The other thing I wanted to address briefly is the term pseudohermaphrodite. I don't defend the term; I personally find it foul. Very few intersex people use "pseudohermaphrodite" as a positive self-identifier; it was made up by doctors in the early 20th century to try to define intersexuality out of existence. On the other hand, a term like "heteroqueer," at which you roll your eyes, was made up by straight people to identify themselves positively as allied with queer folk. My policy is to call people whatever they wish to be called and not call them things that offend them.

What made me feel alienated in your prior post was not that I identify as a pseudohermaphrodite or a merm, but that you presented terms that are associated with intersex folk as examples of bizarre and freakish labels.

Just because you, or your readers, or I have not heard of a term before doesn't make it invalid. Just because somebody identifies in a way we do not doesn't make hir crazy or wrong. Kicking other marginalized people never increases the peace, it just increases the chances we'll be divided and conquered.
Emilly Orr said…
So, I took a couple days off, to breathe and reflect, because there's no use for anyone if I came right back in in high snit. Also, we seem to have more than one voice in this conversation under "Anonymous". This makes it confusing.

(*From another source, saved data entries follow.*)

Lemma intermediate_wildcard_unrolled (h : heap) (calls : list (val * val))
    (root current : val) (pre post : list string) (path : string) (c : censor_t) :
  includes_wildcard pre = false -> post <> [] ->
  getValue h root pre = Ret current -> is_nullish current = false ->
  redactWildcardPath root (pre ++ "*" :: post) c path (State h calls)
  = for_each (branch_keys h current) (redact_branch c pre post current) (State h calls).
Proof.
  intros Hpre Hpost Hget Hnn.
  unfold redactWildcardPath. rewrite (index_of_wildcard_app _ _ Hpre).
  assert (Hne : (length pre =? length (pre ++ "*" :: post) - 1) = false).
  { apply Nat.eqb_neq. rewrite length_app. simpl.
    destruct post; [contradiction | simpl; lia]. }
  rewrite Hne. unfold redactIntermediateWildcard.
  assert (Hbefore : beforeWildcard (pre ++ "*" :: post) (length pre) = pre).
  { unfold beforeWildcard. now rewrite take_app_length. }
  assert (Hafter : afterWildcard (pre ++ "*" :: post) (length pre) = post).
  { unfold afterWildcard.
    change (pre ++ "*" :: post) with (pre ++ ["*"] ++ post).
    rewrite app_assoc.
    replace (S (length pre)) with (length (pre ++ ["*"]))
      by (rewrite length_app; simpl; lia).
    now rewrite drop_app_length. }
  assert (Hleaf : forall key child st,
    traverse c (pre ++ "*" :: post) (length pre) 1 child (pre ++ [key]) st
    = (let* x := actual_censor c (fun h => getValue h child post)
                   (branch_path pre post key) in
       let* _ := setValue child post x in
       ret tt) st).
  { intros key child st. cbn [traverse]. rewrite Hbefore, Hafter.
    rewrite (proj2 (Nat.eqb_neq _ _)) by (rewrite length_app; simpl; lia).
    rewrite (proj2 (Nat.ltb_ge _ _)) by (rewrite length_app; simpl; lia).
    reflexivity. }
  assert (Hentry :
    traverse c (pre ++ "*" :: post) (length pre) 2 current pre (State h calls)
    = for_each (branch_keys h current) (redact_branch c pre post current) (State h calls)).
  { rewrite traverse_at_wildcard by now rewrite Hbefore.
    unfold bind at 1, reading at 1. cbn [st_heap]. unfold branch_keys.
    destruct (is_array h current) eqn:Harr.
    - unfold bind at 1, reading at 1. cbn [st_heap].
      rewrite for_each_map. apply for_each_ext.
      intros i st. unfold redact_branch, arr_get.
      apply bind_ext. intros child st1. apply Hleaf.
    - unfold bind at 1, reading at 1. cbn [st_heap].
      destruct (is_object h current) eqn:Hobj; [|reflexivity].
      unfold bind at 1, reading at 1. cbn [st_heap].
      apply for_each_ext.
      intros key st. unfold redact_branch.
      apply bind_ext. intros child st1. apply Hleaf. }
  rewrite Hbefore.
  destruct (length pre =? 0) eqn:Hz.
  - apply Nat.eqb_eq in Hz. destruct pre; [|discriminate].
    simpl in Hget. injection Hget as ->. apply Hentry.
  - unfold bind at 1, reading at 1. cbn [st_heap].
    rewrite (follow_getValue _ _ _ _ Hget Hnn), Hnn. apply Hentry.
Qed.

(** X16.  An intermediate wildcard is a loop over the children of the
    container before the star: for each index of an array, or each own key
    of an object, the segments after the star are handed to [setValue] with
    that child as the root, and the censor is given the child's path
    joined with dots. *)
Theorem intermediate_wildcard_visits_every_child (h : heap) (calls : list (val * val))
    (root current : val) (pre post : list string) (path : string) (c : censor_t) :
  includes_wildcard pre = false -> post <> [] ->
  getValue h root pre = Ret current -> is_nullish current = false ->
  redactWildcardPath root (pre ++ "*" :: post) c path (State h calls)
  = for_each (branch_keys h current) (redact_branch c pre post current) (State h calls).
Proof. apply intermediate_wildcard_unrolled. Qed.

Lemma intermediate_wildcard_visits_every_child_witness :
  redactWildcardPath (VRef 0) (["a"] ++ "*" :: ["b"]) (CensorVal (VStr "[REDACTED]"))
    "a.*.b" (State heap_mixed [])
  = for_each (branch_keys heap_mixed (VRef 1))
      (redact_branch (CensorVal (VStr "[REDACTED]")) ["a"] ["b"] (VRef 1))
      (State heap_mixed []).
Proof.
  apply intermediate_wildcard_visits_every_child;
    [reflexivity | discriminate | reflexivity | reflexivity].
Defined.

(** ** Copies and the caller's objects *)






(** ** A serializer that is not a function *)

Lemma deliver_fallback (cfg : config) (x : val) (cloned original : val) :
  cfg_serialize cfg = SerializeVal x -> x <> VBool false ->
  deliver cfg cloned original
  = deliver (Config (cfg_paths cfg) (cfg_censor cfg) (SerializeFun JSON_stringify)
               (cfg_strict cfg)) cloned original.
Proof.
  intros Hs Hx. unfold deliver. rewrite Hs. cbn [cfg_serialize].
  destruct x as [| |[|]| | |]; try reflexivity. now destruct Hx.
Qed.
(** * Determinism of the enrichment step *)

Lemma erase_pkg_info installed_version installed_version_time
    latest_version current_time current_time' latest_version_time is_latest :
  delete "current_time"
    (pkg_info installed_version installed_version_time latest_version
       current_time latest_version_time is_latest) =
  delete "current_time"
    (pkg_info installed_version installed_version_time latest_version
       current_time' latest_version_time is_latest).
Proof.
  unfold pkg_info.
  rewrite !(delete_insert_ne _ "current_time" "installed_version") by done.
  rewrite !(delete_insert_ne _ "current_time" "installed_version_time")
    by done.
  rewrite !(delete_insert_ne _ "current_time" "latest_version") by done.
  by rewrite !delete_insert_eq.
Qed.

Lemma release_times_locals a b result latest_version installed_version :
  latest_release a = latest_release b →
  installed_release a = installed_release b →
  release_times a result latest_version installed_version =
  release_times b result latest_version installed_version.
Proof. unfold release_times. by intros -> ->. Qed.

Lemma lookup_outcome_ext w1 w2 url :
  (∀ url, urlopen w1 url = urlopen w2 url) →
  (∀ text, json_loads w1 text = json_loads w2 text) →
  lookup_outcome w1 url = lookup_outcome w2 url.
Proof.
  intros Hurl Hjson. unfold lookup_outcome. rewrite Hurl.
  destruct (urlopen w2 url); [|done..]. by rewrite Hjson.
Qed.

Lemma list_body_agree w1 w2 outdated_pkgs a b pkg s1 s2 :
  (∀ url, urlopen w1 url = urlopen w2 url) →
  (∀ text, json_loads w1 text = json_loads w2 text) →
  locals_agree a b →
  outcome_rel locals_agree
    (list_body w1 outdated_pkgs a pkg s1).1
    (list_body w2 outdated_pkgs b pkg s2).1.
Proof.
  intros Hurl Hjson (Hreport & Hlatest & Hinstalled).
  rewrite !list_body_eq. cbv zeta.
  rewrite (lookup_outcome_ext w1 w2) by done.
  destruct (lookup_outcome w2 _) as [result|e]; [|done].
  rewrite (release_times_locals a b) by done.
  destruct (release_times b _ _ _) as [[[[bl bi] lvt] ivt]|e]; [|done].
  simpl. split; [|done]. unfold erase_current_time in *.
  cbn [pkg_version_date]. rewrite !fmap_insert, Hreport.
  by rewrite (erase_pkg_info _ _ _ (now_isoformat w1 (clock s1))
                (now_isoformat w2 (clock s2))).
Qed.

Lemma for_each_list_body_agree w1 w2 outdated_pkgs xs :
  (∀ url, urlopen w1 url = urlopen w2 url) →
  (∀ text, json_loads w1 text = json_loads w2 text) →
  ∀ a b s1 s2,
    locals_agree a b →
    outcome_rel locals_agree
      (for_each (list_body w1 outdated_pkgs) xs a s1).1
      (for_each (list_body w2 outdated_pkgs) xs b s2).1.
Proof.
  intros Hurl Hjson.
  induction xs as [|pkg xs IH]; intros a b s1 s2 Hagree; simpl; [done|].
  rewrite !bind_unfold.
  assert (Hbody := list_body_agree w1 w2 outdated_pkgs a b pkg s1 s2
                     Hurl Hjson Hagree).
  destruct (list_body w1 _ _ _ _) as [[a'|e1] s1'],
           (list_body w2 _ _ _ _) as [[b'|e2] s2']; simpl in Hbody;
    try done.
  by apply IH.
Qed.

(** C8.  Take two runs of the enrichment step, in two worlds and from two
    states, each with its own scratch directory.  If [pip list] printed the
    same packages in both, [pip list -o] too, and the registry and the JSON
    decoder answer alike, then the two runs raise the same exception or
    return two reports that are equal once the [current_time] field of
    every entry is removed: the clock, the files, the directories and the
    exit codes play no part. *)
Theorem enrichment_deterministic w1 w2 self1 self2 d1 d2 s1 s2 :
  _output_directory self1 = Some d1 →
  _output_directory self2 = Some d2 →
  installed_packages w1 self1 = installed_packages w2 self2 →
  outdated_packages w1 self1 = outdated_packages w2 self2 →
  (∀ url, urlopen w1 url = urlopen w2 url) →
  (∀ text, json_loads w1 text = json_loads w2 text) →
  outcome_map erase_current_time (_list w1 self1 s1).1 =
  outcome_map erase_current_time (_list w2 self2 s2).1.
Proof.
  intros Hd1 Hd2 Hinst Houtd Hurl Hjson.
  rewrite (list_eq w1 self1 d1), (list_eq w2 self2 d2) by done. cbv zeta.
  rewrite Hinst, Houtd.
  destruct (installed_packages w2 self2) as [inst|]; [|done].
  destruct (outdated_packages w2 self2) as [outd|]; [|done].
  match goal with
  | |- context [for_each (list_body w1 ?o) ?xs ?a ?t1] =>
      match goal with
      | |- context [for_each (list_body w2 o) xs a ?t2] =>
          assert (Hloop := for_each_list_body_agree w1 w2 o xs Hurl Hjson
                             a a t1 t2 (conj eq_refl (conj eq_refl eq_refl)));
          destruct (for_each (list_body w1 o) xs a t1) as [[r1|e1] t1'],
                   (for_each (list_body w2 o) xs a t2) as [[r2|e2] t2']
      end
  end; simpl in Hloop; try done.
  - destruct Hloop as [Hreport _]. simpl. by rewrite Hreport.
  - simpl. by rewrite Hloop.
Qed.

Lemma enrichment_deterministic_witness :
  outcome_map erase_current_time
    (_list (example_world 0 0 (Body "<numpy>") (λ _, "2018-06-14T13:46:04"))
       (example_self false) empty_state).1 =
  outcome_map erase_current_time
    (_list (example_world 0 1 (Body "<numpy>") (λ _, "2019-01-01T00:00:00"))
       {| _pip_command := ["pip"]; _packages := ["numpy"];
          _tmp_path := Some "/var/tmp";
          _output_directory := Some "/var/tmp/tmpq7";
          _clean := true |}
       (ticked (requested "https://pypi.org/pypi/six/2.0/json"
                  empty_state))).1.
Proof.
  exact (enrichment_deterministic
           (example_world 0 0 (Body "<numpy>") (λ _, "2018-06-14T13:46:04"))
           (example_world 0 1 (Body "<numpy>") (λ _, "2019-01-01T00:00:00"))
           (example_self false)
           {| _pip_command := ["pip"]; _packages := ["numpy"];
              _tmp_path := Some "/var/tmp";
              _output_directory := Some "/var/tmp/tmpq7";
              _clean := true |}
           "/tmp/tmpk3x" "/var/tmp/tmpq7" empty_state
           (ticked (requested "https://pypi.org/pypi/six/2.0/json"
                      empty_state))
           eq_refl eq_refl eq_refl eq_refl
           (λ _, eq_refl) (λ _, eq_refl)).
Defined.

(** * Failures of the registry *)

Lemma list_body_requests w outdated_pkgs locals pkg s r s' :
  list_body w outdated_pkgs locals pkg s = (r, s') →
  ∃ url,
    requests s' = (requests s ++ [url])%list ∧
    ∀ e, lookup_outcome w url = Raise e → r = Raise e.
Proof.
  rewrite list_body_eq. cbv zeta.
  match goal with
  | |- context [lookup_outcome w ?u] => intros H; exists u; revert H
  end.
  destruct (lookup_outcome w _) as [result|e1].
  - destruct (release_times _ _ _ _) as [[[[bl bi] lvt] ivt]|e1];
      intros [= <- <-]; by split.
  - intros [= <- <-]. split; [done|]. by intros e [= ->].
Qed.

Lemma for_each_list_body_requests w outdated_pkgs xs :
  ∀ locals s r s',
    for_each (list_body w outdated_pkgs) xs locals s = (r, s') →
    ∃ new,
      requests s' = (requests s ++ new)%list ∧
      ∀ url, url ∈ new → ∀ e, lookup_outcome w url = Raise e → r = Raise e.
Proof.
  induction xs as [|pkg xs IH]; intros locals s r s'; simpl.
  - rewrite ret_eq. intros [= <- <-]. exists []. split.
    + by rewrite app_nil_r.
    + by intros url ?%elem_of_nil.
  - rewrite bind_unfold.
    destruct (list_body _ _ _ _ _) as [[locals'|e1] s1] eqn:Hbody;
      apply list_body_requests in Hbody as (url1 & Hs1 & Hfail).
    + intros (new & Hs' & Hnew)%IH. exists (url1 :: new). split.
      * by rewrite Hs', Hs1, <- app_assoc.
      * intros url [->|Hin]%elem_of_cons e He; [|by eapply Hnew].
        by apply Hfail in He.
    + intros [= <- <-]. exists [url1]. split; [done|].
      intros url ->%list_elem_of_singleton. apply Hfail.
Qed.
(** The body of the [try] of lines 153-189.  [Raise] is an exception before
    anything was assigned; line 191 then prints and the state is as before. *)
Definition try_entry (df : list Row) (today : datetime) (m : Market)
  (cash holdings : pyval) : result machine_state :=
  available_expiries <- ticker_options m ;;
  valid <- valid_expiries today available_expiries ;;
  match str_min valid with
  | None => Ok (cash, holdings, [])
  | Some target_expiry_str =>
      puts <- option_chain m target_expiry_str ;;
      (* [latest_signal] was read at line 146; more than one row under the
         label makes [int(...)] of line 164 raise. *)
      match loc today df with
      | [latest_signal] =>
          match close (bar latest_signal) with
          | None => Raise ValueError
          | Some current_price =>
              let sell_strike := sell_strike_of current_price in
              let buy_strike := buy_strike_of sell_strike in
              match rows_at_strike sell_strike puts, rows_at_strike buy_strike puts with
              | sell_put_row :: _, buy_put_row :: _ =>
                  let mult := position_multiplier (vix_close latest_signal) in
                  match net_credit (lastPrice sell_put_row) (lastPrice buy_put_row) mult with
                  | Some credit_received =>
                      if Qltb (0 # 1) credit_received then
                        cash' <- py_add cash
                                   (PFloat (credit_received
                                            - inject_Z (2 * brokerage_per_leg) * mult)) ;;
                        match strptime target_expiry_str with
                        | Ok expiry =>
                            Ok (cash',
                                new_holdings today expiry sell_strike buy_strike
                                             credit_received,
                                [EntryRecord today credit_received sell_strike buy_strike])
                        | Raise _ => Ok (cash', holdings, [])
                        end
                      else Ok (cash, holdings, [])
                  | None => Ok (cash, holdings, [])
                  end
              | _, _ => Ok (cash, holdings, [])
              end
          end
      | _ => Raise TypeError
      end
  end.

(** Lines 134-191. *)
Definition entry_step (df : list Row) (today : datetime) (m : Market)
  (cash holdings : pyval) : machine_state :=
  if truthy holdings then (cash, holdings, [])
  else if is_crossover df today then
    match try_entry df today m cash holdings with
    | Ok s => s
    | Raise _ => (cash, holdings, [])
    end
  else (cash, holdings, []).

(** Lines 126-191: the expiry exit, then the entry evaluated on what the
    exit left. *)
Definition transitions (df : list Row) (today : datetime) (m : Market)
  (cash holdings : pyval) : result machine_state :=
  s1 <- exit_step today cash holdings ;;
  let '(cash1, holdings1, log1) := s1 in
  let '(cash2, holdings2, log2) := entry_step df today m cash1 holdings1 in
  Ok (cash2, holdings2, log1 ++ log2).

(** Lines 198-209. *)
Definition report (holdings : pyval) : result unit :=
  if truthy holdings then
    e <- getitem "entry_date" holdings ;;
    _ <- py_strftime e ;;
    x <- getitem "expiry" holdings ;;
    _ <- py_strftime x ;;
    s <- getitem "sell_strike" holdings ;;
    _ <- py_format_f s ;;
    b <- getitem "buy_strike" holdings ;;
    py_format_f b
  else Ok tt.

(** ** Loading the ledger and the whole run

    [pandas.to_datetime] is a library function with many accepted notations;
    the development is parametric in it.  [Raise] is an exception of the
    conversion. *)

Section Run.

Variable to_datetime : pyval -> result pyval.

(** The body of the [try] of [load_state] (lines 44-58) on the value that
    [json.load] returned. *)
Definition load_body (loaded : pyval) : result (dict * list message) :=
  match loaded with
  | PDict state =>
      let holdings := py_get "holdings" state in
      r <- (if complete_holdings holdings then
              e <- getitem "entry_date" holdings ;;
              e' <- to_datetime e ;;
              x <- getitem "expiry" holdings ;;
              x' <- to_datetime x ;;
              match holdings with
              | PDict h =>
                  Ok (dict_set "holdings"
                        (PDict (dict_set "expiry" x' (dict_set "entry_date" e' h)))
                        state, [])
              | _ => Raise TypeError
              end
            else
              Ok (dict_set "holdings" PNone state,
                  match holdings with
                  | PNone => []
                  | _ => [WarnIncompleteHoldings]
                  end)) ;;
      let '(state1, msgs) := r in
      Ok (if is_int_or_float (py_get "cash" state1) then state1
          else dict_set "cash" (PFloat (100000 # 1)) state1,
          msgs)
  | _ => Raise AttributeError
  end.

(** [load_state] (lines 38-61): the state and what was printed. *)
Definition load_state (f : file_content) : dict * list message :=
  match f with
  | FileAbsent | FileEmpty => (default_state, [])
  | FileInvalid => (default_state, [ErrorLoadingState])
  | FileJson loaded =>
      match load_body loaded with
      | Ok r => r
      | Raise _ => (default_state, [ErrorLoadingState])
      end
  end.

Inductive outcome : Type :=
| Completed (cash holdings : pyval)   (* the summary was printed *)
| MarketDataError                     (* line 117, then [return] *)
| Unhandled (e : exn).                (* an exception left the function *)

Record run_result : Type := mkRunResult {
  run_outcome : outcome;
  state_file : file_content;          (* the state file after the run *)
  trade_log : list TradeRecord        (* what the run appended to the log *)
}.

(** [run_live_options_trader] (lines 88-209) on the state file [f] and the
    market [m]. *)
Definition run_live_options_trader (f : file_content) (m : Market) : run_result :=
  let portfolio := fst (load_state f) in
  match getitem "cash" (PDict portfolio), getitem "holdings" (PDict portfolio) with
  | Ok cash, Ok holdings =>
      match fetch_market_data m with
      | Raise _ => mkRunResult MarketDataError f []
      | Ok merged =>
          let underlying_df := dropna (add_moving_averages merged) in
          match index_last underlying_df with
          | Raise e => mkRunResult (Unhandled e) f []
          | Ok today =>
              match transitions underlying_df today m cash holdings with
              | Raise e => mkRunResult (Unhandled e) f []
              | Ok (cash', holdings', log) =>
                  let portfolio' :=
                    dict_set "holdings" holdings' (dict_set "cash" cash' portfolio) in
                  match save_state portfolio' with
                  | (f', Raise e) => mkRunResult (Unhandled e) f' log
                  | (f', Ok _) =>
                      match report holdings' with
                      | Ok _ => mkRunResult (Completed cash' holdings') f' log
                      | Raise e => mkRunResult (Unhandled e) f' log
                      end
                  end
              end
          end
      end
  | Raise e, _ | _, Raise e => mkRunResult (Unhandled e) f []
  end.

End Run.

(** ** Auxiliary notions used by the proofs *)

Definition row_time (r : Row) : datetime := timestamp (bar r).

(** [shift(1)] with the cell that enters from the left made explicit. *)
Definition shift_with (c : option Q) (col : list (option Q)) : list (option Q) :=
  match col with
  | [] => []
  | _ => c :: removelast col
  end.

(** The rows that pass the crossover mask when the moving averages just
    before the first row are [cs] and [cl]. *)
Fixpoint signals_from (cs cl : option Q) (df : list Row) : list Row :=
  match df with
  | [] => []
  | r :: rest =>
      (if cell_gt (short_ma r) (long_ma r) && cell_le cs cl then [r] else [])
      ++ signals_from (short_ma r) (long_ma r) rest
  end.

Definition prev_short (cs : option Q) (init : list Row) : option Q :=
  match last_opt init with Some p => short_ma p | None => cs end.

Definition prev_long (cl : option Q) (init : list Row) : option Q :=
  match last_opt init with Some p => long_ma p | None => cl end.

(** The number of open positions: what the single slot holds, and how each
    record of the trade log changes it. *)
Definition slot (holdings : pyval) : Z := if truthy holdings then 1 else 0.

Definition event_delta (r : TradeRecord) : Z :=
  match r with
  | ExitRecord _ _ => -1
  | EntryRecord _ _ _ _ => 1
  end.

Fixpoint open_positions (n : Z) (log : list TradeRecord) : list Z :=
  match log with
  | [] => []
  | r :: rest => (n + event_delta r) :: open_positions (n + event_delta r) rest
  end.

(** ** A worked market

    Eighty-one quarter-hour bars from Monday 2024-01-08 09:15 on, closing at
    40000 eighty times and then at 49000, so that the short average crosses
    above the long one exactly at the last bar, 2024-01-11 10:30; the
    volatility index reads 15; puts at 48000 and 47500 trade at 120 and 40. *)

Definition ex_time (i : Z) : datetime :=
  mkdatetime (mkdate 2024 1 (8 + i / 25))
             (9 + (i mod 25 + 1) / 4) (15 * ((i mod 25 + 1) mod 4)) 0.

Definition ex_bar (t : datetime) (c : Q) : Bar :=
  mkBar t (Some c) (Some c) (Some c) (Some c) (Some (1000 # 1)).

Definition ex_bars : list Bar :=
  map (fun i => ex_bar (ex_time i) (if i <? 80 then 40000 # 1 else 49000 # 1))
      (map Z.of_nat (seq 0 81)).

Definition ex_vix : list VixBar :=
  [mkVixBar (mkdatetime (mkdate 2024 1 5) 0 0 0) (Some (15 # 1))].

Definition ex_puts : list PutQuote :=
  [mkPutQuote (Some (47000 # 1)) (Some (25 # 1));
   mkPutQuote (Some (47500 # 1)) (Some (40 # 1));
   mkPutQuote (Some (48000 # 1)) (Some (120 # 1))].

Definition ex_market : Market :=
  mkMarket (Ok ex_bars) (Ok ex_vix)
           (Ok ["2024-01-11"; "2024-01-17"; "2024-01-25"]%string)
           (fun exp => if String.eqb exp "2024-01-17" then Ok ex_puts
                       else Raise ValueError).

(** The same market when only seventy-nine bars could be downloaded. *)
Definition ex_short_market : Market :=
  mkMarket (Ok (firstn 79 ex_bars)) (Ok ex_vix)
           (ticker_options ex_market) (option_chain ex_market).

(** The same market one bar later, when the crossover is no longer fresh. *)
Definition ex_later_market : Market :=
  mkMarket (Ok (ex_bars ++ [ex_bar (ex_time 81) (49000 # 1)])) (Ok ex_vix)
           (ticker_options ex_market) (option_chain ex_market).

Definition ex_today : datetime := mkdatetime (mkdate 2024 1 11) 10 30 0.

Definition ex_expiry : datetime := mkdatetime (mkdate 2024 1 17) 0 0 0.

(** The snapshot of the worked market after truncation: its last two bars. *)
Definition ex_df : list Row :=
  [mkRow (ex_bar (mkdatetime (mkdate 2024 1 11) 10 15 0) (40000 # 1))
         (Some (15 # 1)) (Some (800000 # 20)) (Some (3200000 # 80));
   mkRow (ex_bar ex_today (49000 # 1))
         (Some (15 # 1)) (Some (809000 # 20)) (Some (3209000 # 80))].

(** A position opened a week earlier that expires on the day of the last
    bar, as [load_state] returns it, and the state file that holds it. *)
Definition ex_open_holdings : pyval :=
  PDict [("entry_date", PTimestamp (mkdatetime (mkdate 2024 1 4) 10 30 0));
         ("expiry", PTimestamp (mkdatetime (mkdate 2024 1 11) 0 0 0));
         ("sell_strike", PInt 47000);
         ("buy_strike", PInt 46500);
         ("credit_received", PFloat (1000 # 1))]%string.

Definition ex_open_file : file_content :=
  FileJson (PDict
    [("cash", PFloat (100000 # 1));
     ("holdings",
      PDict [("entry_date", PStr "2024-01-04T10:30:00");
             ("expiry", PStr "2024-01-11T00:00:00");
             ("sell_strike", PInt 47000);
             ("buy_strike", PInt 46500);
             ("credit_received", PFloat (1000 # 1))])]%string).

So, Anonymous Respondent One:

I don't understand the issue of gender privilege? I'm not being rude, or abusive, and I'm not standing up and saying 'prove it, c'mon'--I'm being literal, and confused. Gender privilege? There is such a thing?

Secondly, thinking may have moved on from this point, but in my understanding--and this is restricted strictly to transsexuals, not intersexed people--there are primary (from birth/pre birth) and secondary (desires to change sex manifesting between 38-52 years of age) transsexuals. And while I do not deny the secondary transsexuals their place, they were, in large part, just fine being their birth gender until the midlife crisis hit.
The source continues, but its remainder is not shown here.